I don't know much about your part of the river but I have always had luck in the Doah and further down river from you on the Potomac using zoom lizards, junebug color. Also, I really like very shallow crank baits...smallies seem to hate chartreuse for some reason so i try and get some of that color in an otherwise natural looking color. Some smaller square bils work well also but you have to be prepared to get them out of the rocks.
That's not to say that's all I have caught them on, plenty on senkos, flukes, rapallas, etc. but those appear to be my go to. When you find them they are typically schooled up so keep hitting that spot. Also, if it looks like it should hold fish hit it from all angles...sometimes they are just looking the other way. 
My absolute favorite way to spend a day is river smallies on as light tackle as I can get away with. I always smile when someone is catching their first one and thinks its a monster, then they pull in a 8 inch angry little fish.


----------



## BigTerp

Thanks for the tips!! You say smallies hate chartreuse. As in they shy away from chartreuse and you don't get any bites with that color, or they hate it so much they bite it out of spite?


----------



## spagatti

They seem to hate Chartruese in a way they must destroy it. I find for the real shallow cranks I throw like the manns minus one and bandit footloose, if I can get a hint of Chartruese on a natural color they basically let me know when they hit to say the least. 
I did throw some zoom lizards that were junebug with a Chartruese tail...didn't notice a difference. But on the crank baits they set the hook themselves.


----------



## BigTerp

Got it, thanks!! I've done a ton of largemouth fishing, but have never specifically targeted smallies. I live on a portion of the Potomac that holds alot of smallmouth, so I'd like to try and get after 'em.


----------



## lovedr79

i have been using a 4" waky worm, chartrouse and white with a 1/8 or a 1/16 oz. leade head. its the dumbest looking setup but my goodness it has been paying off this year!


----------



## RiverBottomOutdoors

Those shad raps will catch anything.


----------



## lovedr79

my other go to is a rapala original floating in chartouse or a yozuri is chartrousse or blue/chrome. I don't know why I even have 200 different lures in my box I typically use 3, and why I carry 4 rods on the boat is still a mystery. if they are biting on a fluke I fish it until they stop or I go home.


----------



## BigTerp

Thanks guys!! Went out yesterday and ended up with 5 between 2 guys.
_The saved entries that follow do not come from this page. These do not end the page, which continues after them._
Lemma typed_from n P `{SP : !Stable P} v : from_ok P v -> typed n P (from v) (new n).
Proof.
  intros H. destruct v as [|s enc|b|l|mem off length|]; [| | | |by apply typed_from_array_buffer|]; cbn [from].
  all: unfold checked; typing.
Qed.
#[export] Hint Resolve typed_from : typing.
#[export] Hint Extern 1 (from_ok _ _) => exact I : typing.
Lemma typed_fill_each n P `{SP : !Stable P} b a t ks : knows P b -> typed n P (fill_each b a t ks) anything.
Proof.
  induction ks as [|k ks IH] in P, SP |- *; intros H; cbn [fill_each]; [by apply typed_ret|].
  eapply typed_bind; [done|by apply typed_gets|]. intros v. eapply typed_bind; [apply _|apply typed_set; by intros m [? _]; apply H|].
  intros ?. apply IH; [apply _|]. intros m [[? _] _]. by apply H.
Qed.
#[export] Hint Resolve typed_fill_each : typing.
Lemma typed_fill n P `{SP : !Stable P} b v s e enc : knows P b -> typed n P (fill b v s e enc) anything.
Proof. intros H. unfold fill, contents. typing. Qed.
#[export] Hint Resolve typed_fill : typing.
Lemma typed_alloc n P `{SP : !Stable P} size v enc : typed n P (alloc size v enc) (new n).
Proof. unfold alloc, assertSize. typing. Qed.
Lemma typed_concat_copy n P `{SP : !Stable P} l r o : knows P r -> typed n P (concat_copy l r o) anything.
Proof.
  induction l as [|a l IH] in P, SP, o |- *; intros H; cbn [concat_copy]; [by apply typed_ret|].
  eapply typed_bind; [done|apply typed_copy; done|]. intros x. apply IH; [apply _|]. intros m [? _]. by apply H.
Qed.
#[export] Hint Resolve typed_alloc typed_concat_copy : typing.
Lemma typed_concat n P `{SP : !Stable P} l total : typed n P (concat l total) (new n).
Proof. unfold concat. typing. Qed.
#[export] Hint Resolve typed_concat : typing.

Lemma typed_for_steps n P `{SP : !Stable P} ks body :
  (forall k P', Stable P' -> (forall m, P' m -> P m) -> typed n P' (body k) anything) -> typed n P (for_steps ks body) anything.
Proof.
  intros H. assert (forall P', Stable P' -> (forall m, P' m -> P m) -> typed n P' (for_steps ks body) anything) as HP; [|by apply HP].
  induction ks as [|k ks IH]; intros P' SP' HPP; cbn [for_steps]; [by apply typed_ret|].
  eapply typed_bind; [done|by apply H|]. intros x. apply IH; [apply _|]. intros m [? _]. by apply HPP.
Qed.
Lemma typed_swap n P `{SP : !Stable P} b i j : knows P b -> typed n P (swap b i j) anything.
Proof. intros H. unfold swap, get. typing. Qed.
#[export] Hint Resolve typed_swap : typing.
#[export] Hint Extern 2 (typed _ _ (get _ _) _) => (apply typed_gets) : typing.

Lemma typed_swaps n P `{SP : !Stable P} b : knows P b -> typed n P (swap16 b) anything /\ typed n P (swap32 b) anything /\ typed n P (swap64 b) anything.
Proof.
  intros H. split_and!; unfold swap16, swap32, swap64; (eapply typed_bind; [done|apply typed_guard|intros ?]);
    (apply typed_for_steps; [apply _|]; intros k P' SP' HP'; assert (knows P' b) by (intros m Hm; by apply H, HP')); typing.
Qed.

Lemma typed_write_signed n P `{SP : !Stable P} b v at_ ks s : knows P b -> typed n P (write_signed b v at_ ks s) anything.
Proof.
  induction ks as [|k ks IH] in P, SP, s |- *; intros H; cbn [write_signed]; [by apply typed_ret|].
  eapply typed_bind; [done|by apply typed_gets|]. intros x. eapply typed_bind; [apply _|apply typed_set; by intros m [? _]; apply H|].
  intros ?. apply IH; [apply _|]. intros m [[? _] _]. by apply H.
Qed.
#[export] Hint Resolve typed_write_signed : typing.

(** The writers of integers, by name *)
Inductive Writer := WUIntLE (bytes : Z) | WUIntBE (bytes : Z) | WIntLE (bytes : Z) | WIntBE (bytes : Z)
  | WUInt8 | WUInt16LE | WUInt16BE | WUInt32LE | WUInt32BE | WInt8 | WInt16LE | WInt16BE | WInt32LE | WInt32BE.
Definition write_int (w : Writer) (b : Buffer) (value offset : Z) : BF Z :=
  match w with
  | WUIntLE k => writeUIntLE b value offset k | WUIntBE k => writeUIntBE b value offset k
  | WIntLE k => writeIntLE b value offset k | WIntBE k => writeIntBE b value offset k
  | WUInt8 => writeUInt8 b value offset | WInt8 => writeInt8 b value offset
  | WUInt16LE => writeUInt16LE b value offset | WUInt16BE => writeUInt16BE b value offset
  | WUInt32LE => writeUInt32LE b value offset | WUInt32BE => writeUInt32BE b value offset
  | WInt16LE => writeInt16LE b value offset | WInt16BE => writeInt16BE b value offset
  | WInt32LE => writeInt32LE b value offset | WInt32BE => writeInt32BE b value offset
  end.
Lemma typed_write_int n P `{SP : !Stable P} w b v off : knows P b -> typed n P (write_int w b v off) anything.
Proof.
  intros H. destruct w; cbn [write_int];
    unfold writeUIntLE, writeUIntBE, writeIntLE, writeIntBE, writeUInt8, writeUInt16LE, writeUInt16BE, writeUInt32LE, writeUInt32BE,
      writeInt8, writeInt16LE, writeInt16BE, writeInt32LE, writeInt32BE, write_bytes, checkInt; typing.
Qed.
#[export] Hint Resolve typed_write_int : typing.

(** ** Programs *)

Inductive Command :=
| CFrom (v : FromValue) | CAlloc (size : Z) (v : option FillValue) (enc : option jsstr) | CAllocUnsafe (size : Z)
| CBuffer (b : Buffer) (byteOffset length : option Z)         (* Buffer.from(b.buffer, byteOffset, length) *)
| CSlice (b : Buffer) (s e : option Z) | CConcat (l : list Buffer) (total : option Z)
| CSet (b : Buffer) (i v : Z) | CFill (b : Buffer) (v : FillValue) (s e : option Z) (enc : option jsstr)
| CCopy (b target : Buffer) (t s e : option Z) | CWrite (b : Buffer) (s : jsstr) (offset length : option Z) (enc : option jsstr)
| CSwap16 (b : Buffer) | CSwap32 (b : Buffer) | CSwap64 (b : Buffer) | CWriteInt (w : Writer) (b : Buffer) (value offset : Z).

(** A command is done; the buffer it makes, if any *)
Definition perform (c : Command) : BF (option Buffer) :=
  let made act := let! b := act in ret (Some b) in
  match c with
  | CFrom v => made (from v)
  | CAlloc size v enc => made (alloc size v enc)
  | CAllocUnsafe size => made (allocUnsafe size)
  | CBuffer b off len => made (from (FromArrayBuffer (b_mem b) off len))
  | CSlice b s e => made (slice b s e)
  | CConcat l total => made (concat l total)
  | CSet b i v => set b i v ;! ret None
  | CFill b v s e enc => fill b v s e enc ;! ret None
  | CCopy b target t s e => copy b target t s e ;! ret None
  | CWrite b s off len enc => write b s off len enc ;! ret None
  | CSwap16 b => swap16 b ;! ret None
  | CSwap32 b => swap32 b ;! ret None
  | CSwap64 b => swap64 b ;! ret None
  | CWriteInt w b v off => write_int w b v off ;! ret None
  end.

(** The buffers whose memory a command writes or shares; an array buffer the
    program has is that of one of its buffers *)
Definition writes (c : Command) : list Buffer :=
  match c with
  | CFrom _ | CAlloc _ _ _ | CAllocUnsafe _ | CConcat _ _ => []
  | CBuffer b _ _ | CSlice b _ _ | CSet b _ _ | CFill b _ _ _ _ | CWrite b _ _ _ _ | CWriteInt _ b _ _ => [b]
  | CSwap16 b | CSwap32 b | CSwap64 b => [b]
  | CCopy _ target _ _ _ => [target]
  end.
Definition array_buffers_known (c : Command) : Prop := match c with CFrom (FromArrayBuffer _ _ _) => False | _ => True end.

Definition made (r : Try (option Buffer)) : list Buffer := match r with Success (Some b) => [b] | _ => [] end.

(** The buffers a program has and its memory, after some commands, each of which
    may have thrown *)
Inductive reachable : list Buffer -> Memory -> Prop :=
| reach_start : reachable [] (Mem ∅ 0)
| reach_step known_ m c m' r : reachable known_ m -> array_buffers_known c -> writes c ⊆ known_ -> perform c m = (m', r) ->
    reachable (made r ++ known_) m'.

Lemma typed_made n P `{SP : !Stable P} (act : BF Buffer) : typed n P act (new n) ->
  typed n P (let! b := act in ret (Some b)) (fun o m => match o with Some b => new n b m | None => True end).
Proof. intros H. eapply typed_bind; [done|exact H|]. intros b. apply typed_ret. by intros m [_ ?]. Qed.
Lemma typed_done {A} n P `{SP : !Stable P} (act : BF A) : typed n P act anything ->
  typed n P (act ;! ret None) (fun o m => match o with Some b => new n b m | None => True end).
Proof. intros H. eapply typed_bind; [done|exact H|]. intros x. by apply typed_ret. Qed.

Lemma perform_typed n P `{SP : !Stable P} c : array_buffers_known c -> (forall b, b ∈ writes c -> knows P b) ->
  typed n P (perform c) (fun o m => match o with Some b => new n b m | None => True end).
Proof.
  intros Hab Hw. destruct c; cbn [perform]; (apply typed_made || apply typed_done); try done;
    try (match goal with b : Buffer |- _ => assert (knows P b) as Hk by (apply Hw; cbn [writes]; left) end);
    try (destruct (typed_swaps n P b Hk) as (? & ? & ?)); eauto 3 with typing.
  - apply typed_from; [done|]. by destruct v.
  - apply typed_from_array_buffer. intros m HP. destruct (Hk m HP) as (_ & _ & arr & E & _). by eexists.
Qed.

Definition all_valid (bs : list Buffer) (m : Memory) : Prop := forall b, b ∈ bs -> valid b m.
#[export] Instance stable_all_valid bs : Stable (all_valid bs).
Proof. intros m m' G H b Hb. eapply stable_valid; [exact G|by apply H]. Qed.

Lemma perform_grows bs m c m' r : allocated m -> all_valid bs m -> array_buffers_known c -> writes c ⊆ bs -> perform c m = (m', r) ->
  grows m m' /\ forall b, b ∈ made r -> new (fresh m) b m'.
Proof.
  intros Ha Hv Hab Hw E.
  assert (forall b, b ∈ writes c -> knows (all_valid bs) b) as Hk by (intros b Hb m0 Hm; by apply Hm, Hw).
  pose proof (wp_run _ _ _ _ _ E (perform_typed (fresh m) (all_valid bs) c Hab Hk m Ha ltac:(lia) Hv)) as [G HR]. split; [done|].
  intros b Hb. destruct r as [[b'|]|]; cbn [made] in Hb; try by apply elem_of_nil in Hb. by apply list_elem_of_singleton in Hb as ->.
Qed.

(** What a program has *)
Record well_formed (bs : list Buffer) (m : Memory) : Prop := {
  wf_allocated : allocated m;
  wf_known b : b ∈ bs -> known m b;
  wf_objects a b : a ∈ bs -> b ∈ bs -> same_object a b
}.

Lemma reachable_well_formed bs m : reachable bs m -> well_formed bs m.
Proof.
  induction 1 as [|bs m c m' r _ [Ha Hk Hs] Hab Hw E].
  - split; [intros k [x Hx]; cbn in Hx; by rewrite lookup_empty in Hx|intros b Hb; by apply elem_of_nil in Hb|intros a b Ha; by apply elem_of_nil in Ha].
  - destruct (perform_grows bs m c m' r Ha (fun b Hb => proj1 (Hk b Hb)) Hab Hw E) as [G Hnew]. split; [by apply (grows_allocated _ _ G)|..].
    + intros b [Hb|Hb]%elem_of_app; [destruct (Hnew b Hb) as [V Ho]; split; [done|lia]|].
      destruct (Hk b Hb) as [V Ho]. split; [by eapply stable_valid|]. pose proof (grows_fresh _ _ G). lia.
    + assert (forall a b, a ∈ made r -> b ∈ bs -> b_obj a <> b_obj b) as Hdiff by (intros a b Hma Hb; destruct (Hnew a Hma) as [_ ?], (Hk b Hb) as [_ ?]; lia).
      intros a b [Hma|Hma]%elem_of_app [Hb|Hb]%elem_of_app Eo; [|by destruct (Hdiff a b)|by destruct (Hdiff b a)|by apply Hs].
      destruct r as [[x|]|]; cbn [made] in Hma, Hb; try by apply elem_of_nil in Hb. apply list_elem_of_singleton in Hma, Hb. congruence.
Qed.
My first cast of the day caught a small one on a Heddon tiny torpedo, figured it was going to be a good day. Not so much though. Caught my other 2 on a shad rap. All three of mine were pretty small. Missed a few using a 1/4oz football jig with a watermelon red smallie beaver attached, and also missed 2 on the torpedo. My buddy caught a nice 12"-14" smallie on a swimming minnow. At 1lb 9oz, it is currently the boat record :LOL2:


----------



## spartyon8

My go to smallie combo is a brown/tan 4" tube rigged weedless on a worm hook with a slip sinker. Pop it 2-3 times off the bottom and let it sit. The key here is a taught line and line watching. They will creep up and start swimming off. Always land some good sized guys. I like to fish to the sides of swirling points in rivers.


----------



## MiPikeGuy

I catch lots of smallies on Shad Raps, or jointed Shad Raps. I fish really murky water, the RS's (rattling, suspending) seem to outfish the non. Hot Tiger, Clown and the various crawdad patterns work well for me.

I also slay em with a black back/gold belly Xrap, twitch/twitch pause.

I'm probably the only one but we also catch a fair share throwing 2 1/2"-3" spoons while pike fishing. Tends to keep the small ones away to seeing as they can only usually bump it. It takes a good 17-18"er to hook-up.


----------



## BigTerp

Pre-spawn smallmouth fishing is TOUGH!!! Been out 5 times now without boating a single fish. Water temps were in the mid 40's to mid 50's. Was up to 56-57 when I was out over the weekend. Should be staying in the 50's now that Spring is finally here. I've been targeting slack water, eddies and creek mouths with everything I can think of. Been using tubes, wacko and texas rigged senkos, in-line spinners, finesse jigs, shallow running crank baits and haven't even got a bite!! Only thing I've neglected to try was hard and soft jerkbaits. Any trick to finding these guys pre-spawn? Talked to a buddy who caught a dozen the same day I was out over the weekend. He caught them all within a 100 yard stretch of the river where a bluff came off the bank into about 10' of water. That makes me think I'm just not fishing the right spots? But maybe my fishing skills are that bad also. Any suggestions?


----------



## redbug

with the winter we have had across the country the fish may be a bit behind schedule 
at that water temp they should be starting to move from wintering holes to the spawning areas 
they will move shallow in short order keep at it 
remember the shallow water will warm first so look for shallow water near deep water and have at it
for me RED is a big color in the spring crawfish tend to look red in early spring 
I think it is due ti them digging into the bottom red clay? at least that's my take on it


----------



## BigTerp

Thanks redbug. Was out over this past weekend with no luck. Stayed late and did get into a few catfish. Was nice to finally get some fish into the boat. But I really want to catch some smallmouth!!! Planning on heading out Saturday. Water temps are getting up near 60. Hopefully they aren't spawing quite yet.


----------



## New River Rat

[url=https://www.tinboats.net/forum/viewtopic.php?p=348776#p348776 said:



> BigTerp » 15 Apr 2014, 09:31[/url]"]Pre-spawn smallmouth fishing is TOUGH!!!................ He caught them all within a 100 yard stretch of the river where a bluff came off the bank into about 10' of water. That makes me think I'm just not fishing the right spots? But maybe my fishing skills are that bad also. Any suggestions?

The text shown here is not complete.